**EXERCISE GOAL:**
The data below must be copied in full and without any change.

**INPUT:**
------------
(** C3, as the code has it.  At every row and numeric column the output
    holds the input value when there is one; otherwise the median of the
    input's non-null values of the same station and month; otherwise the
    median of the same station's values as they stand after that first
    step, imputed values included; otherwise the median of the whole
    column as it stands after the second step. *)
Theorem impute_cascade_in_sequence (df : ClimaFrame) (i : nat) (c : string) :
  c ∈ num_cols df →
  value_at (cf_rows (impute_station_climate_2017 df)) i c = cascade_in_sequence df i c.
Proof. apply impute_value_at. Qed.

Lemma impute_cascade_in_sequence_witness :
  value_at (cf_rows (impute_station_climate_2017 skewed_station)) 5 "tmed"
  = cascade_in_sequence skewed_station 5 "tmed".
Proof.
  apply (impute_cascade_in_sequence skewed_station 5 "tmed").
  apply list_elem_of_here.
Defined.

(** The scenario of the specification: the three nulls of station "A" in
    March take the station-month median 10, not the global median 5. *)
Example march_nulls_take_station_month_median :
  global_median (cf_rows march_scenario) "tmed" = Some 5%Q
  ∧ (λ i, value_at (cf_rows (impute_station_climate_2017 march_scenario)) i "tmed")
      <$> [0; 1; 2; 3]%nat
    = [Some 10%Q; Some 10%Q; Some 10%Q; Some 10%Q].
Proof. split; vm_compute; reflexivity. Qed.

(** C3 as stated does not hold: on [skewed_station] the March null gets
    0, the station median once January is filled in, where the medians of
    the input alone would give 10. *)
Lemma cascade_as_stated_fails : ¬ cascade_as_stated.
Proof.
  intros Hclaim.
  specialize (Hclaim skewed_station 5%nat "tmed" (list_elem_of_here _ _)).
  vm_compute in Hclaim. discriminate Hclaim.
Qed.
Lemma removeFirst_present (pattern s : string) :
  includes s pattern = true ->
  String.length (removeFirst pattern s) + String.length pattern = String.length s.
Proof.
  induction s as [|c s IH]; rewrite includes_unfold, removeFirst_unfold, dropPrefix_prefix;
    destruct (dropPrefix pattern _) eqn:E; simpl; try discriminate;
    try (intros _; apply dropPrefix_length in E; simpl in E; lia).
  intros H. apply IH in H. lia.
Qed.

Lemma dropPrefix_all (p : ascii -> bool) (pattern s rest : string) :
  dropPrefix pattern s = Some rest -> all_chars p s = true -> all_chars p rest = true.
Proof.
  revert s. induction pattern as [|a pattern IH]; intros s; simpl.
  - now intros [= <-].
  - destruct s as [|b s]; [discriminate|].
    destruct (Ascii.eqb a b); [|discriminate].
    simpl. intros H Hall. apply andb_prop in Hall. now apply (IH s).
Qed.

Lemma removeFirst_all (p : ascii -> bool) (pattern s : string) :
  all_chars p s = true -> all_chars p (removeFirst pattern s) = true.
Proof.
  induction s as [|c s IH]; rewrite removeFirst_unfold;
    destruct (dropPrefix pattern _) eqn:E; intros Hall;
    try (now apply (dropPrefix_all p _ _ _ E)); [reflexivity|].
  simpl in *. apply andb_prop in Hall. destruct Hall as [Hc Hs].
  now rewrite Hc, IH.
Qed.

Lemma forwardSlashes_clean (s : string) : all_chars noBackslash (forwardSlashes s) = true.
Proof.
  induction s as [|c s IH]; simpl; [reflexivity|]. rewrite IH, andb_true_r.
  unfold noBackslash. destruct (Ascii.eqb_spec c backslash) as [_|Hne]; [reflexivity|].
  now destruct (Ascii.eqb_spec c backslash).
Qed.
------------
**REPLY:**
(** C3, as the code has it.  At every row and numeric column the output
    holds the input value when there is one; otherwise the median of the
    input's non-null values of the same station and month; otherwise the
    median of the same station's values as they stand after that first
    step, imputed values included; otherwise the median of the whole
    column as it stands after the second step. *)
Theorem impute_cascade_in_sequence (df : ClimaFrame) (i : nat) (c : string) :
  c ∈ num_cols df →
  value_at (cf_rows (impute_station_climate_2017 df)) i c = cascade_in_sequence df i c.
Proof. apply impute_value_at. Qed.

Lemma impute_cascade_in_sequence_witness :
  value_at (cf_rows (impute_station_climate_2017 skewed_station)) 5 "tmed"
  = cascade_in_sequence skewed_station 5 "tmed".
Proof.
  apply (impute_cascade_in_sequence skewed_station 5 "tmed").
  apply list_elem_of_here.
Defined.

(** The scenario of the specification: the three nulls of station "A" in
    March take the station-month median 10, not the global median 5. *)
Example march_nulls_take_station_month_median :
  global_median (cf_rows march_scenario) "tmed" = Some 5%Q
  ∧ (λ i, value_at (cf_rows (impute_station_climate_2017 march_scenario)) i "tmed")
      <$> [0; 1; 2; 3]%nat
    = [Some 10%Q; Some 10%Q; Some 10%Q; Some 10%Q].
Proof. split; vm_compute; reflexivity. Qed.

(** C3 as stated does not hold: on [skewed_station] the March null gets
    0, the station median once January is filled in, where the medians of
    the input alone would give 10. *)
Lemma cascade_as_stated_fails : ¬ cascade_as_stated.
Proof.
  intros Hclaim.
  specialize (Hclaim skewed_station 5%nat "tmed" (list_elem_of_here _ _)).
  vm_compute in Hclaim. discriminate Hclaim.
Qed.
Lemma removeFirst_present (pattern s : string) :
  includes s pattern = true ->
  String.length (removeFirst pattern s) + String.length pattern = String.length s.
Proof.
  induction s as [|c s IH]; rewrite includes_unfold, removeFirst_unfold, dropPrefix_prefix;
    destruct (dropPrefix pattern _) eqn:E; simpl; try discriminate;
    try (intros _; apply dropPrefix_length in E; simpl in E; lia).
  intros H. apply IH in H. lia.
Qed.

Lemma dropPrefix_all (p : ascii -> bool) (pattern s rest : string) :
  dropPrefix pattern s = Some rest -> all_chars p s = true -> all_chars p rest = true.
Proof.
  revert s. induction pattern as [|a pattern IH]; intros s; simpl.
  - now intros [= <-].
  - destruct s as [|b s]; [discriminate|].
    destruct (Ascii.eqb a b); [|discriminate].
    simpl. intros H Hall. apply andb_prop in Hall. now apply (IH s).
Qed.

Lemma removeFirst_all (p : ascii -> bool) (pattern s : string) :
  all_chars p s = true -> all_chars p (removeFirst pattern s) = true.
Proof.
  induction s as [|c s IH]; rewrite removeFirst_unfold;
    destruct (dropPrefix pattern _) eqn:E; intros Hall;
    try (now apply (dropPrefix_all p _ _ _ E)); [reflexivity|].
  simpl in *. apply andb_prop in Hall. destruct Hall as [Hc Hs].
  now rewrite Hc, IH.
Qed.

Lemma forwardSlashes_clean (s : string) : all_chars noBackslash (forwardSlashes s) = true.
Proof.
  induction s as [|c s IH]; simpl; [reflexivity|]. rewrite IH, andb_true_r.
  unfold noBackslash. destruct (Ascii.eqb_spec c backslash) as [_|Hne]; [reflexivity|].
  now destruct (Ascii.eqb_spec c backslash).
Qed.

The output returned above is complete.